Inside/Outside

Tuesday, April 7, 2015

Obsession

Diana beams at me as I open the door to the waiting room, walks rapidly to my consulting room, and starts talking before I have a chance to sit.

“I couldn’t wait to tell you,” she says excitedly. “I left my apartment today without checking the door three times to see if it was locked.”

“Wow! That’s great,” I reply. “Quite an accomplishment.”

“I know. I’m proud of myself. But that doesn’t mean I’ll do it next time,” she adds, wanting to be sure that neither she nor I expect too much of her.

“But you did it this time. Any idea what made it possible?”

“Well, we’ve been talking about it a lot. I’ve been trying to tell myself what you always say, that checking the doors or the windows or whatever, doesn’t make me safe, it only gives me the illusion of safety.”

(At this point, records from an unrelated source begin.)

Lemma wp_cmd_process f (Q : ProcessResult -> frame CmdComponent -> Prop) (E : exit -> frame CmdComponent -> Prop) :
  ok f -> (forall r f', ok f' -> Q r f') -> (forall r f', ok f' -> E (Return r) f') -> (forall f', E Unwind f') ->
  wp (process clock) Q E f.
Proof.
  intros Hok HQ HE HU. unfold cmd_process. apply wp_bind.
  assert (forall f (Q' : unit -> frame CmdComponent -> Prop), ok f -> (forall f', ok f' -> Q' tt f') ->
    wp (load_config shell_words_split lexopt_args) Q' E f) as Hload.
  { clear f Hok. intros f Q' Hok HQ'. unfold load_config, load_command. wp_run.
    destruct (cm_config_loaded _); [wp_run; by apply HQ'|]. apply wp_bind, wp_bind, wp_pop; simpl.
    - intros _ r _. wp_run. apply HE. by apply (cmd_ok_less _ _ (fr_self f)); [left|..].
    - intros m rest r _ _. destruct (as_text m ≫= shell_words_split) as [[|program args]|]; [wp_run; apply HU| |wp_run; apply HU].
      wp_run. apply wp_pop; simpl.
      + intros _ r' _. wp_run. apply HE. by apply (cmd_ok_less _ _ (fr_self f)); [left|..].
      + intros m' rest' r' _ _. wp_run. destruct (as_text m' ≫= _); [|wp_run; apply HU]. wp_run. apply HQ'.
        by apply (cmd_ok_less _ _ (fr_self f)); [left|..]. }
  apply Hload; [done|]. clear f Hok. intros f Hok. unfold check_signals. apply wp_bind, wp_bind, wp_zoom, wp_signal_stop.
  2: { intros _ s _. wp_run. apply HE. apply (cmd_ok_less _ _ (fr_self f)); [left|done|done]. simpl. by destruct (cm_state (fr_self f)). }
  intros _ s _. simpl. match goal with |- wp _ _ _ ?g => set (f1 := g) end.
  assert (ok f1) as Hok1 by (by apply (cmd_ok_less _ _ (fr_self f)); [left|..]).
  clearbody f1. clear f Hok s. rename f1 into f, Hok1 into Hok.
  assert (forall f, ok f -> wp (abandoned ← is_abandoned cm_l_inn;
    if (abandoned : bool) then return_ Finished else mret NoWork) Q E f) as Hend.
  { clear f Hok. intros f Hok. apply wp_bind, wp_is_abandoned. destruct (ring_is_abandoned _); wp_run; [by apply HE|by apply HQ]. }
  wp_run. destruct (cm_state (fr_self f)) as [|p|] eqn:Hst.
  - unfold run_command. wp_run. destruct (0 <? _)%N eqn:Hb; wp_run; [|by apply Hend].
    apply wp_pop; simpl.
    + intros _ r _. wp_run. apply Hend. by apply (cmd_ok_less _ _ (fr_self f)); [left|..].
    + intros m rest r _ _. wp_run. destruct (cg_mode _); [wp_run; apply HU|]. wp_run.
      destruct (cm_cmd_program _) as [program|]; [|wp_run; apply HU]. destruct (spawn _ _); [|wp_run; apply HU].
      apply N.ltb_lt in Hb. wp_run. apply HE. by apply (cmd_ok_less _ _ (fr_self f)); [right|..].
  - unfold watch_process. apply wp_bind, wp_bind, wp_forward_line; [done..|]. clear f Hok Hst p. intros p f Hok Hst.
    unfold check_exit, wake_scheduler_. destruct (try_wait (rn_child p)) as [r child]. wp_run. destruct r as [[]|kind]; wp_run; [| |apply HU].
    all: destruct (0 <? fr_work f)%N; wp_run; [apply HE|apply Hend]; apply (cmd_ok_less _ _ (fr_self f)); try done.
    all: simpl; try (by right); left; by rewrite Hst.
  - unfold wake_scheduler_. wp_run. apply Hend. by apply (cmd_ok_less _ _ (fr_self f)); [right|..].
Qed.
End call.

(** ** Runs *)

(** The component, the lines that its processes have printed, and what its
    consumer has received. *)
Record CmdRun : Type := mk_CmdRun {
  mr_cmd : CmdComponent;
  mr_printed : list (list byte);
  mr_got : list FbpMessage
}.

(** What leaves the outport and the waiting lines as they are: packets and
    signals arrive, a producer goes, a process exits, its stdout is closed. *)
Definition elsewhere (c c' : CmdComponent) : Prop :=
  cm_out c' = cm_out c /\ waiting_lines (cm_state c') = waiting_lines (cm_state c).

Inductive cmd_step : CmdRun -> CmdRun -> Prop :=
| cmd_called clock c printed got ctx f r :
    call (process clock) c ctx = Some (f, Some r) ->
    cmd_step (mk_CmdRun c printed got) (mk_CmdRun (fr_self f) printed got)
| cmd_printed c printed got p line rx :
    cm_state c = CmdRunning p -> mpsc_try_send line (rn_stdout_rx p) = (Posted, rx) ->
    cmd_step (mk_CmdRun c printed got)
      (mk_CmdRun (set cm_l_state (CmdRunning (mk_RunningProcess (rn_child p) (rn_stdin_thread p) rx (rn_stdout_thread p))) c)
         (printed ++ [line]) got)
| cmd_elsewhere c c' printed got : elsewhere c c' -> cmd_step (mk_CmdRun c printed got) (mk_CmdRun c' printed got)
| cmd_taken c printed got m r :
    ring_pop (pes_sink (cm_out c)) = (Some m, r) ->
    cmd_step (mk_CmdRun c printed got) (mk_CmdRun (set cm_l_out (set_sink r (cm_out c)) c) printed (got ++ [m])).

Lemma cmd_step_ok s s' :
  cmd_ok (mr_printed s) (mr_got s) (mr_cmd s) -> cmd_step s s' -> cmd_ok (mr_printed s') (mr_got s') (mr_cmd s').
Proof.
  intros Hok Hs. destruct Hs as [clock c printed got ctx f r Hcall|c printed got p line rx Hst Hsend|c c' printed got [Ho Hw]|
    c printed got m r Hpop]; simpl in *.
  - destruct (wp_call (process clock) c ctx (fun f r => is_Some r -> cmd_ok printed got (fr_self f))) as (f' & r' & Hc & H);
      [|rewrite Hcall in Hc; injection Hc as <- <-; by apply H].
    apply (wp_cmd_process clock printed got); [done|by intros ? ? ? ?|by intros ? ? ? ?|by intros ? [? ?]].
  - destruct Hok as (gone & Hp & Hs). rewrite Hst in Hp. simpl in Hp. exists gone. split; [|done]. simpl.
    unfold mpsc_try_send in Hsend. destruct (negb _); [done|]. destruct (mpsc_full _); [done|]. injection Hsend as <-.
    simpl. by rewrite Hp, app_assoc.
  - by apply (cmd_ok_less _ _ c); [left|..].
  - destruct Hok as (gone & Hp & Hs). exists gone. split; [done|]. simpl. unfold sink_items in *. simpl.
    pose proof (ring_pop_items (pes_sink (cm_out c))) as Hpi. pose proof (ring_pop_res (pes_sink (cm_out c))) as Hpr.
    rewrite Hpop in Hpi, Hpr. simpl in *. rewrite Hpi. destruct (ring_items (pes_sink (cm_out c))) as [|x rest]; [done|].
    simpl in Hpr. injection Hpr as ->. by rewrite <- app_assoc.
Qed.

(** Along every run of Cmd, however it is called and whatever its processes
    print and when they exit: what has been received from it and what is on its
    way are lines that its processes have printed, each at most once and in
    order, as texts where they are UTF-8. *)
Theorem cmd_output_in_order s0 s :
  mr_printed s0 = [] -> mr_got s0 = [] -> sink_items (cm_out (mr_cmd s0)) = [] -> cm_state (mr_cmd s0) = CmdIdle ->
  rtc cmd_step s0 s ->
  mr_got s ++ sink_items (cm_out (mr_cmd s)) `sublist_of` map line_message (mr_printed s).
Proof.
  intros Hp Hg Ho Hst Hr. assert (cmd_ok (mr_printed s) (mr_got s) (mr_cmd s)) as (gone & -> & Hs).
  { assert (cmd_ok (mr_printed s0) (mr_got s0) (mr_cmd s0)) as H0.
    { exists []. rewrite Hp, Hg, Ho, Hst. done. }
    clear -H0 Hr. induction Hr; [done|]. eauto using cmd_step_ok. }
  rewrite map_app. by apply sublist_inserts_r.
Qed.

(** Once the producer of its inport is gone, a configured Cmd that is not
    told to stop finishes with the first call that has no line to read, although
    its process runs and has not printed anything yet; and it finishes with the
    call after the exit of a process, although packets are left at the
    inport. *)
Theorem cmd_ends_with_its_input clock (c : CmdComponent) ctx :
  cm_config_loaded c = true -> ring_is_abandoned (cm_inn c) = true ->
  ~ stop_next message_as_utf8 (get cm_l_signals c) ->
  (forall p, cm_state c = CmdRunning p -> mp_items (rn_stdout_rx p) = [] ->
     (forall kind, (try_wait (rn_child p)).1 <> Err kind) ->
     exists f, call (process clock) c ctx = Some (f, Some Finished) /\ cm_inn (fr_self f) = cm_inn c /\ cm_out (fr_self f) = cm_out c) /\
  (cm_state c = CmdCompleted ->
     exists f, call (process clock) c ctx = Some (f, Some Finished) /\ cm_inn (fr_self f) = cm_inn c /\ cm_out (fr_self f) = cm_out c).
Proof.
  intros Hl Ha Hns.
  assert (forall P : frame CmdComponent -> Prop, (forall sin sout (Q : ProcessResult -> frame CmdComponent -> Prop) E,
      (forall f, P f -> E (Return Finished) f) ->
      wp (match cm_state c with CmdIdle => run_command spawn | CmdRunning p => watch_process clock p
          | CmdCompleted => write cm_l_state CmdIdle;; wake_scheduler_ end;;
          abandoned ← is_abandoned cm_l_inn; if (abandoned : bool) then return_ Finished else mret NoWork) Q E
        (mk_frame (set cm_l_signals (mk_Signals sin sout) c) ctx 0 [] 0)) ->
      exists f, call (process clock) c ctx = Some (f, Some Finished) /\ P f) as Hcall.
  { intros P HP. destruct (wp_call (process clock) c ctx (fun f r => r = Some Finished /\ P f)) as (f & r & Hc & -> & HPf);
      [|by exists f]. unfold cmd_process, load_config, check_signals. wp_run. rewrite Hl. wp_run.
    apply wp_zoom, wp_signal_stop; [|by intros Hstop]. intros _ [sin sout] _. apply wp_ret, wp_bind, wp_read. apply (HP sin sout). by intros f ?. }
  split.
  - intros p Hst Hi Hpoll. apply Hcall. intros sin sout Q E HE. rewrite Hst. unfold watch_process, forward_line, check_exit.
    unfold mpsc_try_recv. wp_run. destruct (0 <? _)%N; rewrite ?Hi; wp_run.
    + destruct (mp_tx_alive _); wp_run; destruct (try_wait (rn_child p)) as [[[]|kind] child] eqn:Hw;
        try (by destruct (Hpoll kind)); unfold wake_scheduler_; wp_run; apply wp_is_abandoned; simpl; rewrite Ha; wp_run; by apply HE.
    + destruct (try_wait (rn_child p)) as [[[]|kind] child] eqn:Hw; try (by destruct (Hpoll kind));
        unfold wake_scheduler_; wp_run; apply wp_is_abandoned; simpl; rewrite Ha; wp_run; by apply HE.
  - intros Hst. apply Hcall. intros sin sout Q E HE. rewrite Hst. unfold wake_scheduler_. wp_run.
    apply wp_is_abandoned. simpl. rewrite Ha. wp_run. by apply HE.
Qed.
End cmd.

(** ** Concrete runs *)
#[local] Existing Instance list_rtrb.

Definition demo_clock (n : nat) : Instant := N.of_nat n.
Definition demo_split (line : string) : option (list string) := Some [line].
Definition demo_args (conf : string) : list (option CmdArg) :=
  if String.eqb conf "" then [] else [Some (LongArg "mode" (Some conf))].
Definition demo_cmd_process : proc CmdComponent ProcessResult :=
  cmd_process demo_clock demo_split demo_args (fun _ _ => true).
Definition demo_cmd (abandoned : bool) (items : list FbpMessage) (cmd conf : list FbpMessage) (s : SubprocessState) : CmdComponent :=
  mk_CmdComponent (demo_ring abandoned items) (demo_ring false cmd) (demo_ring false conf) (demo_out 8) demo_channel demo_channel
    (Some "cat") [] (mk_CmdConfig ModeEach false) (bool_decide (cmd = [])) s None.

(** A process has been started, has printed two lines, and one has been read. *)
Lemma demo_cmd_run :
  exists s, rtc (cmd_step demo_split demo_args (fun _ _ => true))
      (mk_CmdRun (demo_cmd false [Bytes [x61]] [Text "cat"] [Text "each"] CmdIdle) [] []) s /\
    mr_printed s = [[x61]; [x62]] /\ sink_items (cm_out (mr_cmd s)) = [Text "a"].
Proof.
  eexists. split.
  - eapply rtc_l; [eapply (cmd_called _ _ _ demo_clock _ [] [] (demo_context Normal 8)); vm_compute; reflexivity|].
    eapply rtc_l; [eapply (cmd_printed _ _ _ _ [] [] _ [x61]); [reflexivity|vm_compute; reflexivity]|].
    eapply rtc_l; [eapply (cmd_printed _ _ _ _ _ [] _ [x62]); [reflexivity|vm_compute; reflexivity]|].
    eapply rtc_l; [eapply (cmd_called _ _ _ demo_clock _ _ [] (demo_context Normal 8)); vm_compute; reflexivity|].
    apply rtc_refl.
  - split; vm_compute; reflexivity.
Defined.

“So by telling yourself what I tell you, it’s like having me with you, which might also make you feel safer.”

“That’s definitely true. I always feel safe when I’m here.”

Twenty-seven year old Diana and I have been working together for several years. She’s very attached to me and does often see me as a safe haven in an otherwise unsafe world. 

Diana has good reason to feel unsafe. The youngest of six children in a strict, religious household, Diana became her mother’s scapegoat, enduring vicious beatings and days of frigid silence. Her father was mostly absent and certainly not a protector.  She couldn’t wait to leave for college but, much to her surprise, she felt frightened being away from home, became riddled with almost paralyzing obsessions and returned to the unsafe safety of her abusive family. She stayed at home through her Master’s degree in Marketing, performed at the top of her class, got an excellent job and moved into her own apartment. It was then she began treatment with me. We formed an almost instantaneous connection, I as the good mother, and she as the seemingly competent, capable adult, hiding a scared, vulnerable child underneath, a combination that invariably hooks me.    

“I know you’d never hurt me,” Diana continues. “There’s no one else I can say that about.”

“There’s your black and white thinking again,” I admonish. “You know that I have hurt you, Diana, like when I misunderstand you or, worse still, when I go on vacation.”

“That’s for sure!”

“And there are other people you trust Diana, your brother Thomas, some of your friends.”

“You’re right. But now that you reminded me for the umpteenth time that the world is not all black and white, I feel scared that I didn’t check my door, like I need to rush home and check or someone will break in and be waiting for me.”

“I wonder if you’re saying that if I’m not all good, then I can’t magically protect you from the bad in the world and that makes you feel both angry with me for reminding you of that reality, as well as more vulnerable, like there is no magic that can keep you safe, that neither you nor I are omnipotent.”

Diana sighs. “It’s always about that, isn’t it, anger and vulnerability. I’m scared of everyone’s anger – including my own – and I’m afraid if there’s no magical protection I’m going to be hurt.”

“I’d say you summed that up very well.”

“So what do I do about it?”

“You try to remember that just because you’re not omnipotent – that checking the doors three times isn’t magic – doesn’t mean that you’re powerless. It doesn’t mean you’re the helpless, dependent child at the mercy of your mother. It means that your power is limited, just like every other person in the world.”

Diana continues for me. “And just because I’m angry doesn’t mean I’m so powerful that my anger can destroy.”

I nod.

After a brief pause Diana says, “I’m trying to decide how I feel about not checking my door.”

I remain silent.

“I guess I’d say I feel sort of in the middle, not as happy as I was when I first came in, but not as scared as I was a few minutes ago. I think I can go to work rather than rushing home, but I might feel more scared going home tonight.”

“What might you do to help yourself be less scared?”

She smiles. “Think about being here. Or even better, imagine you’re coming to see my apartment.” She pauses. “But maybe I’ll ask Barb to come over. She doesn’t have your magic, but she’s a more likely visitor.”   

4 comments:

Jim Carpenter said...

Oh my, nice sensitive session. Diana has found a good therapist.

Linda Sherby PH.D., ABPP said...

Thanks so much, Jim.

Unknown said...

I especially loved this blog, too. Perhaps because you so beautifully laid out the insight re: black/white thinking as a defense against vulnerability and violence.

Linda Sherby PH.D., ABPP said...

Thanks, Ann. And thanks for commenting.